These metrics signify the replica lag in absolute terms and in the time dimension
capturing the whole picture of replica lag.

To use these metrics, a separate config section ReplicaLagSettings was added
under SqlSettings. This is an array of maps which contain three keys: DataSource,
QueryAbsoluteLag, and QueryTimeLag. Each map entry is for a single replica instance.

DataSource contains the DB credentials to connect to the replica instance.

QueryAbsoluteLag is a plain SQL query that must return a single row of which the first column
must be the node value of the Prometheus metric, and the second column must be the value of the lag.

QueryTimeLag is the same as above, but used to measure the time lag.

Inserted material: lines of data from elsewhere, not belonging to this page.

(* ===== verification/KeyWithdrawal.v ===== *)
(** Withdrawal of a signing key (src/jwtauth/middleware.go): how long a key that
    the identity provider no longer publishes is still accepted, over a sequence
    of requests that share the key cache. *)

From S2P Require Import Prelude GoText GoJson CtxUtil Http ApiError JwtKeys JwtAuth.

Module withdrawal.
Import jwtkeys.

(** The endpoint answers, and does not publish [k] under [kid]. *)
Definition withdrawn (cfg : KeyConfig) (kid : string) (k : PublicKey) (answer : http_result) : Prop :=
  ∃ m, fetched_keys cfg answer = Some m ∧ m !! kid ≠ Some k.

(** Either the cache has dropped the key, or it has not asked since [t0]. *)
Definition dropped_or_old (t0 : Time) (kid : string) (k : PublicKey) (st : KeyCache) : Prop :=
  keys st !! kid ≠ Some k ∨ lastFetch st ≤ t0 ∧ lastRefetchAttempt st ≤ t0.

(** A lookup, of whatever kid, that asks the endpoint drops the key. *)
Lemma getKey_drops cfg t0 kid k st kid' c answer r st' asked :
  withdrawn cfg kid k answer → dropped_or_old t0 kid k st → getKey cfg st kid' c answer = (r, st', asked) →
  dropped_or_old t0 kid k st'.
Proof.
  intros (m & Hf & Hm) Hinv. unfold getKey, fetchJWKS. rewrite Hf.
  destruct (classify cfg st kid' (c_read c)); [by intros [= _ <- _]..|]. simpl.
  destruct (m !! kid'); intros [= _ <- _]; by left.
Qed.

(** Once the cache and the pause between two fetches have run out, the key is
    not returned. *)
Lemma getKey_refuses cfg t0 kid k st c answer :
  int64_min ≤ cacheTTL cfg < int64_max → in_int64 (minRefetchInterval cfg) →
  withdrawn cfg kid k answer → dropped_or_old t0 kid k st →
  t0 + cacheTTL cfg < c_read c → t0 + minRefetchInterval cfg ≤ c_read c →
  (getKey cfg st kid c answer).1.1 ≠ Some k.
Proof.
  intros Httl Hmin (m & Hf & Hm) Hinv Hlate Hcool. unfold getKey.
  assert (classify cfg st kid (c_read c) ≠ Found k) as Hfound.
  { intros Hc. destruct Hinv as [Hk|[Hlf Hla]]; [by apply classify_Found in Hc|].
    unfold classify in Hc. destruct (keys st !! kid); [|by split_all_in Hc].
    rewrite (proj2 (Z.ltb_lt _ _)) in Hc by (apply time_Sub_gt_iff; [done|lia]). simpl in Hc.
    rewrite (proj2 (Z.ltb_ge _ _)) in Hc by (apply time_Sub_ge; [done|lia]). done. }
  destruct (classify cfg st kid (c_read c)); simpl; [congruence|done|].
  unfold fetchJWKS. rewrite Hf. simpl. by destruct (m !! kid).
Qed.

Section requests.
Context `{JwtLib, UuidLib, QuoteLib}.
Import jwtauth.

(** Requests served one after the other. *)
Definition after (m : Middleware) (st : KeyCache) (reqs : list (Env * ResponseWriter * Request)) : KeyCache :=
  fold_left (λ st '(env, w, r), (Handler m st env w r).2) reqs st.

(** A request changes the cache only by looking its key up. *)
Lemma ParseWithClaims_cache m st env token :
  (ParseWithClaims m st env token).2 = st ∨
  ∃ kid, (ParseWithClaims m st env token).2 = (getKey (key_config m) st kid (e_clock env) (e_answer env)).1.2.
Proof.
  unfold ParseWithClaims. destruct (jwt_decode token) as [[header claims]|]; [|by left]. destruct (negb _); [by left|].
  destruct (jh_kid header) as [[|c kid]|]; [by left| |by left]. right. exists (String c kid).
  destruct (getKey _ _ _ _ _) as [[[key|] st'] asked]; [|done]. by destruct (_ && _).
Qed.

Lemma validateToken_cache m st env token :
  (validateToken m st env token).2 = st ∨
  ∃ kid, (validateToken m st env token).2 = (getKey (key_config m) st kid (e_clock env) (e_answer env)).1.2.
Proof.
  unfold validateToken. destruct (_ && _); [by left|]. pose proof (ParseWithClaims_cache m st env token) as Hp.
  destruct (ParseWithClaims m st env token) as [[claims|] st']; [|done]. by repeat case_match.
Qed.

Lemma Handler_cache m st env w r :
  (Handler m st env w r).2 = st ∨
  ∃ kid, (Handler m st env w r).2 = (getKey (key_config m) st kid (e_clock env) (e_answer env)).1.2.
Proof.
  unfold Handler. destruct (extractBearer r) as [token|]; [|by left]. pose proof (validateToken_cache m st env token) as Hv.
  destruct (validateToken m st env token) as [[claims|] st']; [|done].
  set (revoked := match m_revocationCheck m with Some _ => _ | None => _ end). destruct revoked; [done|].
  destruct (m_requiredScopesSet m && _); [done|]. destruct (String.eqb (TenantID claims) ""); [done|].
  by destruct (uuid_Parse (TenantID claims)).
Qed.

Lemma after_dropped m t0 kid k reqs st :
  Forall (λ q, withdrawn (key_config m) kid k (e_answer q.1.1)) reqs → dropped_or_old t0 kid k st →
  dropped_or_old t0 kid k (after m st reqs).
Proof.
  revert st. induction reqs as [|[[env w] r] reqs IH]; intros st Hall Hinv; [done|].
  apply Forall_cons in Hall as [Hw Hall]. simpl. apply IH; [done|].
  destruct (Handler_cache m st env w r) as [->|[kid' ->]]; [done|].
  destruct (getKey _ _ _ _ _) as [[x st'] asked] eqn:Hg. exact (getKey_drops _ _ _ _ _ _ _ _ _ _ _ Hw Hinv Hg).
Qed.

(** C13: a key the provider withdraws stops being accepted. From the instant the
    JWKS endpoint no longer publishes a key under its kid, and as long as it
    answers, whatever requests come in between: once the cache lifetime and the
    pause between two fetches have passed, a request whose token only that key
    verifies is answered 401, and never reaches the handler. *)
Theorem withdrawn_key_is_refused (m : Middleware) (st : KeyCache) (t0 : Time) (kid : string) (k : PublicKey)
    (reqs : list (Env * ResponseWriter * Request)) (env : Env) (w : ResponseWriter) (r : Request) (token : string)
    (header : JoseHeader) (claims : SocrateClaims) :
  int64_min ≤ m_cacheTTL m < int64_max → in_int64 (m_minRefetchInterval m) →
  lastFetch st ≤ t0 → lastRefetchAttempt st ≤ t0 →
  Forall (λ q, withdrawn (key_config m) kid k (e_answer q.1.1)) reqs → withdrawn (key_config m) kid k (e_answer env) →
  t0 + m_cacheTTL m < c_read (e_clock env) → t0 + m_minRefetchInterval m ≤ c_read (e_clock env) →
  extractBearer r = Some token → jwt_decode token = Some (header, claims) → jh_kid header = Some kid →
  (∀ k', jwt_verify token k' = true → k' = k) →
  (Handler m (after m st reqs) env w r).1 = Reply (writeError m w r (apierror.Unauthorized "invalid or expired token")).
Proof.
  intros Httl Hmin Hlf Hla Hall Hw Hlate Hcool Hb Hd Hkid Honly.
  pose proof (after_dropped m t0 kid k reqs st Hall (or_intror (conj Hlf Hla))) as Hinv. set (st' := after m st reqs) in *.
  pose proof (getKey_refuses (key_config m) t0 kid k st' (e_clock env) (e_answer env) Httl Hmin Hw Hinv Hlate Hcool) as Hno.
  assert ((validateToken m st' env token).1 = None) as Hv.
  { destruct (validateToken m st' env token) as [[cl|] st2] eqn:Hv; [|done]. exfalso.
    apply validateToken_Some in Hv as (cl0 & Hp & _). apply ParseWithClaims_Some in Hp
      as (header' & kid' & key & asked & Hd' & _ & Hkid' & _ & Hg & Hver & _).
    rewrite Hd in Hd'. injection Hd' as <- <-. rewrite Hkid in Hkid'. injection Hkid' as <-.
    rewrite Hg in Hno. apply Hno. simpl. by rewrite (Honly key Hver). }
  unfold Handler. rewrite Hb. destruct (validateToken m st' env token) as [[cl|] st2]; [done|done].
Qed.

End requests.

(** * A withdrawal *)

Module sample.
Import jwtauth.Demo.

(** The provider publishes another key under another kid only. *)
Definition rotated : http_result :=
  HttpResp 200 (dq ("{'keys':[{'kty':'RSA','kid':'k2','use':'sig','n':'" +:+ demo_modulus +:+ "','e':'AQAB'}]}")).
Definition at_ (t : Z) : jwtauth.Env :=
  let now := time_Unix t in
  {| jwtauth.e_clock := {| c_read := now; c_attempt := now; c_stored := now; c_unknown := now |};
     jwtauth.e_answer := rotated; jwtauth.e_now := now |}.

(** Within the hour the cached key still serves; an hour after the withdrawal
    the same token is refused. *)
Lemma withdrawn_key_is_refused_witness :
  (∃ r', (jwtauth.Handler mw demo_cache (at_ 4000) new_response request).1 = Next new_response r') ∧
  (jwtauth.Handler mw (after mw demo_cache [(at_ 4000, new_response, request)]) (at_ 4701) new_response request).1 =
    Reply (jwtauth.writeError mw new_response request (apierror.Unauthorized "invalid or expired token")).
Proof.
  split; [eexists; vm_compute; reflexivity|].
  assert (withdrawn (jwtauth.key_config mw) "k1" demo_key rotated) as Hw.
  { exists {[ "k2" := demo_key ]}. split; [vm_compute; reflexivity|vm_compute; discriminate]. }
  apply (withdrawn_key_is_refused mw demo_cache (time_Unix 1100) "k1" demo_key [(at_ 4000, new_response, request)] (at_ 4701)
    new_response request token {| jh_alg := "RS256"; jh_kid := Some "k1" |} claims).
  - vm_compute. split; [discriminate|reflexivity].
  - vm_compute. split; discriminate.
  - vm_compute. discriminate.
  - vm_compute. discriminate.
  - constructor; [exact Hw|constructor].
  - exact Hw.
  - vm_compute. reflexivity.
  - vm_compute. discriminate.
  - vm_compute. reflexivity.
  - vm_compute. reflexivity.
  - reflexivity.
  - intros k' Hk. exact (bool_decide_eq_true_1 _ Hk).
Defined.

End sample.

End withdrawal.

As an example, for AWS Aurora instances, the QueryAbsoluteLag can be:

select server_id, highest_lsn_rcvd-durable_lsn as bindiff from aurora_global_db_instance_status() where server_id=<>

and QueryTimeLag can be:

select server_id, visibility_lag_in_msec from aurora_global_db_instance_status() where server_id=<>

For MySQL Group Replication, the absolute lag can be measured from the number of pending transactions
in the applier queue:

select member_id, count_transaction_remote_in_applier_queue FROM performance_schema.replication_group_member_stats where member_id=<>

Overall, what query to choose is left to the administrator, and depending on the database and need, an appropriate
query can be chosen.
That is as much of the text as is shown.